Population based allele frequencies of disease associated polymorphisms in the Personalized Medicine Research Project

Abstract

Background: There is a lack of knowledge regarding the frequency of disease associated polymorphisms in populations and population attributable risk for many populations remains unknown. Factors that could affect the association of the allele with disease, either positively or negatively, such as race, ethnicity, and gender, may not be possible to determine without population based allele frequencies.Here we used a panel of 51 polymorphisms previously associated with at least one disease and determined the allele frequencies within the entire Personalized Medicine Research Project population based cohort. We compared these allele frequencies to those in dbSNP and other data sources stratified by race. Differences in allele frequencies between self reported race, region of origin, and sex were determined.

Results: There were 19544 individuals who self reported a single racial category, 19027 or (97.4%) self reported white Caucasian, and 11205 (57.3%) individuals were female. Of the 11,208 (57%) individuals with an identifiable region of origin 8337 or (74.4%) were German.41 polymorphisms were significantly different between self reported race at the 0.05 level. Stratification of our Caucasian population by self reported region of origin revealed 19 polymorphisms that were significantly different (p = 0.05) between individuals of different origins. Further stratification of the population by gender revealed few significant differences in allele frequencies between the genders.
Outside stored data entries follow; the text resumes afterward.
Lemma op_cost_sat op runes cs es min max i r :
  Forall2 cost_eq cs es -> 0 <= min -> max < 0 \/ min <= max -> op_cost op runes cs min max = Ok (i, r) ->
  let e := exact_op op runes es min max in
  sat i = sat e.1 /\ sat r = sat e.2 /\ 0 <= i /\ 0 <= r /\ 0 <= e.1 /\ 0 <= e.2.
Proof.
  intros Hl Hmin Hmax Ho. cbv zeta.
  destruct (sum_sat rc_instructions cs es 0 0) as (Hi & Hi0 & Hi0'); [by intros c e [? ? ? (? & ? & ? & ? & ? & ?)]|done..|].
  destruct (sum_sat rc_runes cs es 0 0) as (Hr & Hr0 & Hr0'); [by intros c e [? ? ? (? & ? & ? & ? & ? & ?)]|done..|].
  pose proof (Forall2_length _ _ _ Hl) as Hlen. fold (cost_total rc_instructions es) in *. fold (cost_total rc_runes es) in *.
  assert (Hsum : forall x, 0 <= x -> let s := regexCostAdd (foldl (fun acc c => regexCostAdd acc (rc_instructions c)) 0 cs) x in
    sat s = sat (cost_total rc_instructions es + x) /\ 0 <= s).
  { intros x Hx. split; [rewrite add_sat; by apply sat_add|by apply add_nonneg]. }
  destruct op; cbn [op_cost exact_op fst snd] in Ho |- *; inv_result;
    try (repeat split; first [done|lia]; fail).
  - destruct (Hsum 2); [lia|]. repeat split; try done; lia.
  - destruct (Hsum 2); [lia|]. repeat split; try done; lia.
  - destruct (Hsum 1); [lia|]. repeat split; try done; lia.
  - destruct (Hsum 1); [lia|]. repeat split; try done; lia.
  - destruct Hl as [|c e cs es Hce [|]]; [done| |done]. destruct Hce as [_ Hci Hcr Hn].
    unfold repeat_copies in *.
    assert (Hgen : forall copies extra, 0 <= copies -> 0 <= extra ->
      i = regexCostAdd (regexCostMultiply copies (rc_instructions c)) extra -> r = regexCostMultiply copies (rc_runes c) ->
      let e' := (copies * cost_total rc_instructions [e] + extra, copies * cost_total rc_runes [e]) in
      sat i = sat e'.1 /\ sat r = sat e'.2 /\ 0 <= i /\ 0 <= r /\ 0 <= e'.1 /\ 0 <= e'.2).
    { intros copies extra Hc He -> ->. cbn [fst snd cost_total foldl]. rewrite add_sat.
      assert (0 <= regexCostMultiply copies (rc_instructions c)) by (apply mul_nonneg; lia).
      assert (0 <= regexCostMultiply copies (rc_runes c)) by (apply mul_nonneg; lia).
      split; [apply sat_add; try nia; rewrite mul_sat by lia; apply sat_mul; [lia..|by rewrite Z.add_0_l]|].
      split; [rewrite mul_sat by lia; apply sat_mul; [lia..|by rewrite Z.add_0_l]|]. split; [by apply add_nonneg|]. nia. }
    case_decide; injection Ho as <- <-; apply Hgen; try done; try case_decide; lia.
  - rewrite Hlen in *. case_decide; simplify_eq.
    + destruct (Hsum (Z.of_nat (length es) - 1)); [lia|]. rewrite Z.max_r by lia. repeat split; try done; lia.
    + rewrite Z.max_l by lia. rewrite Z.add_0_r. repeat split; try done; lia.
Qed.

Lemma Regexp_ind' (P : Regexp -> Prop) :
  (forall op runes sub min max, Forall P sub -> P (Re op runes sub min max)) -> forall re, P re.
Proof.
  intros Hstep. fix IH 1. intros [op runes sub min max]. apply Hstep. induction sub as [|r sub IHs]; constructor; [apply IH|exact IHs].
Qed.
(** The saturated estimate is the exact cost, cut at the ceiling. *)
Lemma estimate_sat re c : re_ok re -> estimateNativeRegex re = Ok c -> cost_eq c (exact_cost re).
Proof.
  revert c. induction re as [op runes sub min max IH] using Regexp_ind'. intros c Hre He. inversion Hre as [? ? ? ? ? Hmin Hmax Hsub]; subst.
  cbn [estimateNativeRegex] in He. apply result_bind_Ok in He as (cs & Hcs & He).
  assert (Hl : Forall2 cost_eq cs (map exact_cost sub)).
  { clear He Hmin Hmax Hre. revert cs Hcs. induction sub as [|r sub IHs]; intros cs Hcs; inv_result; [constructor|].
    apply Forall_cons in IH as [Hr IH]. apply Forall_cons in Hsub as [Hrok Hsub]. constructor; [by apply Hr|]. by apply IHs. }
  inv_result. destruct x as [i r]. inv_result. cbn [exact_cost].
  match goal with H : op_cost _ _ _ _ _ = _ |- _ => destruct (op_cost_sat _ _ _ _ _ _ _ _ Hl Hmin Hmax H) as (H1 & H2 & H3 & H4 & H5 & H6) end.
  destruct (exact_op op runes (map exact_cost sub) min max) as [ei er]. cbn [fst snd] in *.
  destruct (sum_sat rc_ast cs (map exact_cost sub) (regexCostAdd 1 (Z.of_nat (length runes))) (1 + Z.of_nat (length runes)))
    as (Ha & Ha0 & Ha0'); [by intros ? ? [? ? ? (? & ? & ? & ? & ? & ?)]|done|apply add_nonneg; lia|lia|apply add_sat|].
  rewrite total_shift in Ha, Ha0'. constructor; cbn [rc_ast rc_instructions rc_runes]; [done| |done|].
  - unfold sat in *. rewrite ceiling_eq in *. case_decide; lia.
  - case_decide; lia.
Qed.

(** ** The budget *)
Section budget.
Context `{RegexSyntax}.

(** The resources of the patterns, each program being loaded twice. *)
Definition pattern_cost (p : string) : nativeRegexCost := default (MkCost 0 0 0) (exact_cost <$> RegexParse p).
Definition loaded (f : nativeRegexCost -> Z) (patterns : list string) : Z := foldr (fun p acc => 2 * f (pattern_cost p) + acc) 0 patterns.
Definition bytes_all (patterns : list string) : Z := foldr (fun p acc => Z.of_nat (String.length p) + acc) 0 patterns.

Record within (b : nativeRegexBudget) : Prop := MkWithin {
  wi_count : b.(rb_count) <= maxNativeRegexCount;
  wi_bytes : b.(rb_bytes) <= maxNativeRegexBytes;
  wi_ast : 0 <= b.(rb_ast) <= maxNativeRegexAST;
  wi_instructions : 0 <= b.(rb_instructions) <= maxNativeRegexInstructions;
  wi_runes : 0 <= b.(rb_runes) <= maxNativeRegexRunes
}.
Lemma doubled a e : 0 <= a -> 0 <= e -> sat a = sat e ->
  regexCostMultiply a 2 <= maxNativeRegexRunes \/ 2 * e <= maxNativeRegexRunes -> regexCostMultiply a 2 = 2 * e.
Proof.
  intros Ha He Hs Hm. pose proof (mul_sat a 2 Ha ltac:(lia)) as Hq. revert Hs Hm Hq. unfold sat. change maxNativeRegexRunes with 131072.
  rewrite ceiling_eq. lia.
Qed.
Definition supported (p : string) : Prop := exists re c, RegexParse p = Some re /\ estimateNativeRegex re = Ok c.
Definition charged (b : nativeRegexBudget) (p : string) : nativeRegexBudget :=
  MkBudget (b.(rb_count) + 1) (b.(rb_bytes) + Z.of_nat (String.length p)) (b.(rb_ast) + 2 * (pattern_cost p).(rc_ast))
    (b.(rb_instructions) + 2 * ((pattern_cost p).(rc_instructions) + 2)) (b.(rb_runes) + 2 * (pattern_cost p).(rc_runes)).
Lemma admit_supported b p b' : admit_pattern b p = Ok b' -> supported p.
Proof.
  unfold admit_pattern. cbv zeta. case_decide; [done|]. destruct (RegexParse p) as [re|] eqn:Hp; [|done].
  intros (c & Hc & _)%result_bind_Ok. by exists re, c.
Qed.
Lemma pattern_nonneg p : supported p -> 0 <= (pattern_cost p).(rc_ast) /\ 0 <= (pattern_cost p).(rc_instructions) /\ 0 <= (pattern_cost p).(rc_runes).
Proof.
  intros (re & c & Hp & Hc). destruct (estimate_sat _ _ (RegexParse_ok _ _ Hp) Hc) as [_ _ _ Hn]. unfold pattern_cost. rewrite Hp. cbn. tauto.
Qed.
Lemma admit_step b p b' : within b -> supported p -> admit_pattern b p = Ok b' <-> within (charged b p) /\ b' = charged b p.
Proof.
  intros [Wc Wb Wa Wi Wr] (re & c & Hp & Hc). destruct (estimate_sat _ _ (RegexParse_ok _ _ Hp) Hc) as [Ea Ei Er (Ha0 & Hi0 & Hr0 & Ha0' & Hi0' & Hr0')].
  assert (E2 : sat (regexCostAdd (rc_instructions c) 2) = sat (rc_instructions (exact_cost re) + 2)) by (rewrite add_sat; apply sat_add; try done; lia).
  assert (Hn2 : 0 <= regexCostAdd (rc_instructions c) 2) by (apply add_nonneg; lia).
  pose proof (doubled _ _ Ha0 Ha0' Ea) as Da. pose proof (doubled _ _ Hn2 (Z.add_nonneg_nonneg _ _ Hi0' (ltac:(done) : 0 <= 2)) E2) as Di.
  pose proof (doubled _ _ Hr0 Hr0' Er) as Dr. unfold admit_pattern. rewrite Hp. cbn [mbind result_bind]. rewrite Hc. cbn [mbind result_bind]. cbv zeta.
  assert (Hpc : pattern_cost p = exact_cost re) by (unfold pattern_cost; by rewrite Hp). unfold charged. rewrite Hpc.
  change maxNativeRegexCount with 1024 in *. change maxNativeRegexBytes with 32768 in *.
  change maxNativeRegexAST with 65536 in *. change maxNativeRegexInstructions with 65536 in *. change maxNativeRegexRunes with 131072 in *.
  split.
  - case_decide as H1; [done|]. case_decide as H3; [done|]. specialize (Da ltac:(lia)). specialize (Di ltac:(lia)). specialize (Dr ltac:(lia)).
    rewrite Da, Di, Dr in *. intros [= <-]. split; [|done]. constructor; cbn [rb_count rb_bytes rb_ast rb_instructions rb_runes]; unfold maxNativeRegexCount, maxNativeRegexBytes, maxNativeRegexAST, maxNativeRegexInstructions, maxNativeRegexRunes; lia.
  - intros [[Vc Vb Va Vi Vr] ->]. cbn [rb_count rb_bytes rb_ast rb_instructions rb_runes] in *.
    change maxNativeRegexCount with 1024 in *. change maxNativeRegexBytes with 32768 in *.
    change maxNativeRegexAST with 65536 in *. change maxNativeRegexInstructions with 65536 in *. change maxNativeRegexRunes with 131072 in *.
    specialize (Da ltac:(lia)). specialize (Di ltac:(lia)). specialize (Dr ltac:(lia)). rewrite Da, Di, Dr. do 2 rewrite decide_False by lia. done.
Qed.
Conclusions: This represents one of the largest population based allele frequency studies to date. Stratification by self reported race and region of origin revealed wide differences in allele frequencies not only by race but also by region of origin within a single racial group. We report allele frequencies for our Asian/Hmong and American Indian populations; these two minority groups are not typically selected for population allele frequency detection. Population wide allele frequencies are important for the design and implementation of studies and for determining the relevance of a disease associated polymorphism for a given population.

Figure 1

Polymorphisms with major and minor alleles that vary with race. Minor allele frequency for the total population and the same allele for each racial group, with 95% confidence intervals.

Figure 2

Minor allele frequencies of 3 polymorphisms tested in different National populations stratified by race. Comparison populations include NHANES III, CLUE II, PMRP, and dbSNP. A. Caucasian population B. African American Population C. Hispanic Population. Minor allele frequencies include 95% confidence intervals for the population minor allele frequency.

Figure 3

Minor allele frequencies that vary significantly by region of origin. Minor allele frequency for the Caucasian population and the same allele for each region of origin, with 95% confidence intervals.